Clinical significance of B7-H1 (PD-L1) expression in human acute leukemia

B7-H1 (B7 homologue 1, PD-L1), expressed on the surface of tumor cells or antigen-presenting cells in the tumor microenvironment, can suppress antitumor immune reaction, promote tumor growth and help tumor cells to escape the immune response. To investigate the correlations between B7-H1 expression and acute leukemia patients' immunotherapeutic efficacies and prognoses, we detected the expression of B7-H1 by immunohistochemistry and Real-time quantitative PCR and monitored the immunotherapeutic efficacies and prognosis in 60 acute leukemia patients, in which 14 cases of acute monocyte leukemia (M5) patients received active immunotherapy. The levels of mRNA and protein expression of B7-H1 changed synchronously. B7-H1 was expressed in human acute leukemia cells, especially in M5. The expressions of B7-H1 were significantly higher in the relapse patients than in the de novo patients and after immunotherapy than before immunotherapy.
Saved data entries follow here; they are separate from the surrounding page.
(* ===== verification/RoomSafetyFacts.v ===== *)
(** * Correctness of the limits on untrusted peers

    Nicknames are cut between characters and fit the limit; no peer gets more messages or
    catalogue requests through than its limit allows in any window, and is refused only then;
    displayed text is free of control and format characters.  A full table of peers locks out
    every further peer, a rate that is not finite turns the message limit off, and a peer is
    blocked by the catalogue one malformed request earlier than it is told. *)

From Stdlib Require Import NArith ZArith QArith Qround.
From stdpp Require Import prelude gmap sorting strings.
From S2P Require Import Prelude Text Window RoomSafety.
Import public_room_config.

(** ** Nicknames *)

Module room.
Import public_room_safety.

Lemma floor_boundary_spec name n :
  ∃ p, prefix_bytes name (floor_boundary name n) = Some p ∧ p `prefix_of` name ∧
       text_len p ≤ n ∧ ∀ q, q `prefix_of` name → text_len q ≤ n → text_len q ≤ text_len p.
Proof.
  induction n as [|n IH].
  { exists []. simpl. rewrite prefix_bytes_0. split_and!; [done|apply prefix_nil|done|]. done. }
  cbn [floor_boundary]. destruct (is_char_boundary name (S n)) eqn:Hb.
  - apply is_char_boundary_true in Hb as (p & Hp & Hl). exists p.
    split_and!; [by apply prefix_bytes_Some|done|lia|]. intros q _ Hq. lia.
  - destruct IH as (p & Hs & Hp & Hl & Hm). exists p. split_and!; [done..|lia|].
    intros q Hq Hql. apply Hm; [done|].
    destruct (decide (text_len q = S n)) as [He|]; [|lia].
    assert (is_char_boundary name (S n) = true) by (apply is_char_boundary_true; eauto).
    congruence.
Qed.

Section safety.
Context {PublicKey : Type} `{Countable PublicKey}.
Abbreviation Safety := (PublicRoomSafety PublicKey).
Implicit Types (s : Safety) (peer : PublicKey) (now t : Z).

(** A nickname is never cut within a character: the result fits the limit, a name that
    fits is kept, and a longer one becomes its longest prefix of whole characters that
    leaves room for the ellipsis, followed by the ellipsis unless the limit has no room for
    it. *)
Theorem nickname_fits name s :
  let limit := nickname_length_limit (config s) in
  ∃ out, enforce_nickname name s = Done out ∧ text_len out ≤ limit ∧
    (text_len name ≤ limit → out = name) ∧
    (limit < text_len name →
     let tail := if decide (limit < 3) then [] else [ellipsis] in
     ∃ p, out = p ++ tail ∧ p `prefix_of` name ∧
       ∀ q, q `prefix_of` name → text_len (q ++ tail) ≤ limit → text_len q ≤ text_len p).
Proof.
  cbn zeta. unfold enforce_nickname. set (limit := nickname_length_limit (config s)).
  change (len_utf8 ellipsis) with 3. case_decide as Hf.
  { exists name. split_and!; [done..|lia]. }
  case_decide as Hs; unfold slice_to.
  - destruct (floor_boundary_spec name limit) as (p & -> & Hp & Hl & Hm).
    exists p. split_and!; [done..|lia|]. intros _. exists p. rewrite app_nil_r.
    split_and!; [done..|]. intros q Hq. rewrite app_nil_r. by apply Hm.
  - destruct (floor_boundary_spec name (limit - 3)) as (p & -> & Hp & Hl & Hm).
    assert (∀ q, text_len (q ++ [ellipsis]) = text_len q + 3) as He
      by (intros q; by rewrite text_len_app).
    exists (p ++ [ellipsis]). split_and!; [done|rewrite He; lia|lia|].
    intros _. exists p. split_and!; [done..|]. intros q Hq. rewrite He. intros Hql.
    apply Hm; [done|lia].
Qed.

(** ** Message rates *)

Definition rate_window : Z := secs 1.

Lemma recent_live now t : recent now t ↔ live rate_window false now t.
Proof. unfold recent, live, rate_window, secs. lia. Qed.

Lemma filter_recent now (l : list Z) :
  filter (recent now) l = filter (live rate_window false now) l.
Proof. apply list_filter_iff, recent_live. Qed.

(** Calls in order, each with its peer and instant; the messages let through. *)
Abbreviation calls := (list (PublicKey * Z)).

Fixpoint rate_run (cs : calls) s : calls * Safety :=
  match cs with
  | [] => ([], s)
  | (peer, now) :: cs' =>
      let '(ok, s1) := check_rate_limit peer now s in
      let '(out, s2) := rate_run cs' s1 in
      ((if ok : bool then [(peer, now)] else []) ++ out, s2)
  end.

Fixpoint chronological (t : Z) (cs : calls) : Prop :=
  match cs with
  | [] => True
  | (_, now) :: cs' => (t ≤ now)%Z ∧ chronological now cs'
  end.

(** The instants at which messages of a peer were let through. *)
Definition of_peer peer (h : calls) : list Z := (filter (λ c, c.1 = peer) h).*2.

Lemma of_peer_app peer h h' : of_peer peer (h ++ h') = of_peer peer h ++ of_peer peer h'.
Proof. unfold of_peer. by rewrite filter_app, fmap_app. Qed.

Lemma of_peer_one peer peer' now :
  of_peer peer [(peer', now)] = if decide (peer' = peer) then [now] else [].
Proof. unfold of_peer. rewrite filter_cons. cbn [fst]. by case_decide. Qed.

Definition limit_of s : nat := N.to_nat (ceil_usize (per_peer_message_rate (config s))).

Definition times_of peer s : list Z := default [] (peer_message_times s !! peer).

(** The logs of all peers follow what was let through. *)
Definition rate_inv now (h : calls) s : Prop :=
  ∀ peer, tracks rate_window false (limit_of s) now (of_peer peer h) (times_of peer s).

(** A check answers from the log of the peer, or from the number of peers. *)
Lemma check_rate_limit_cases peer now s :
  not_positive (per_peer_message_rate (config s)) = false →
  (peer_message_times s !! peer = None ∧ MAX_TRACKED_PEERS ≤ size (peer_message_times s) ∧
   check_rate_limit peer now s = (false, s)) ∨
  (¬ (peer_message_times s !! peer = None ∧ MAX_TRACKED_PEERS ≤ size (peer_message_times s)) ∧
   let '(ok, l) := log_check rate_window false (limit_of s) now (times_of peer s) in
   (check_rate_limit peer now s).1 = ok ∧
   config (check_rate_limit peer now s).2 = config s ∧
   peer_message_times (check_rate_limit peer now s).2 = <[peer := l]> (peer_message_times s)).
Proof.
  intros Hp. unfold check_rate_limit. rewrite Hp. case_decide as Hf; [left; naive_solver|right].
  split; [done|]. unfold log_check, limit_of, times_of. rewrite <- filter_recent.
  set (l := filter (recent now) _). repeat case_decide; simpl; split_and!; try done; lia.
Qed.

Lemma rate_inv_step peer now now0 h s :
  not_positive (per_peer_message_rate (config s)) = false →
  (now0 ≤ now)%Z → rate_inv now0 h s →
  let '(ok, s') := check_rate_limit peer now s in
  config s' = config s ∧ rate_inv now (h ++ if ok : bool then [(peer, now)] else []) s'.
Proof.
  intros Hp Hle Hi.
  assert (rate_inv now h s) as Hi'.
  { intros q. eapply tracks_later; [done|]. apply Hi. }
  destruct (check_rate_limit_cases peer now s Hp) as [(_ & _ & ->)|[_ Hc]].
  { split; [done|]. by rewrite app_nil_r. }
  pose proof (tracks_check _ _ _ _ _ _ (Hi' peer)) as Ht.
  destruct (log_check _ _ _ _ _) as [ok l]. destruct Ht as [_ Ht].
  destruct (check_rate_limit peer now s) as [ok' s']. simpl in Hc.
  destruct Hc as (-> & Hcfg & Htm). split; [done|]. intros q.
  unfold times_of, limit_of. rewrite Hcfg, Htm, of_peer_app. fold (limit_of s).
  destruct (decide (peer = q)) as [->|Hne].
  - rewrite lookup_insert_eq. simpl. destruct ok; [|by rewrite app_nil_r].
    by rewrite of_peer_one, decide_True.
  - rewrite lookup_insert_ne by done. fold (times_of q s).
    assert (of_peer q (if ok then [(peer, now)] else []) = []) as ->.
    { destruct ok; [|done]. by rewrite of_peer_one, decide_False. }
    rewrite app_nil_r. apply Hi'.
Qed.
Significant correlations existed between the expressions of B7-H1 and the M5 patients' immunological reactions and immunotherapeutic efficacies. B7-H1 negative patients had better immunotherapeutic efficacies than the positive patients who were prone to have a severe complication of pulmonary infection. Multivariate analysis indicated that B7-H1 status was an independent prognostic factor for M5 patients. In conclusion, B7-H1 is highly expressed on leukemia cells of M5 patients, can significantly affect the immunotherapeutic efficacies of M5 patients and is a novel prognostic marker for M5.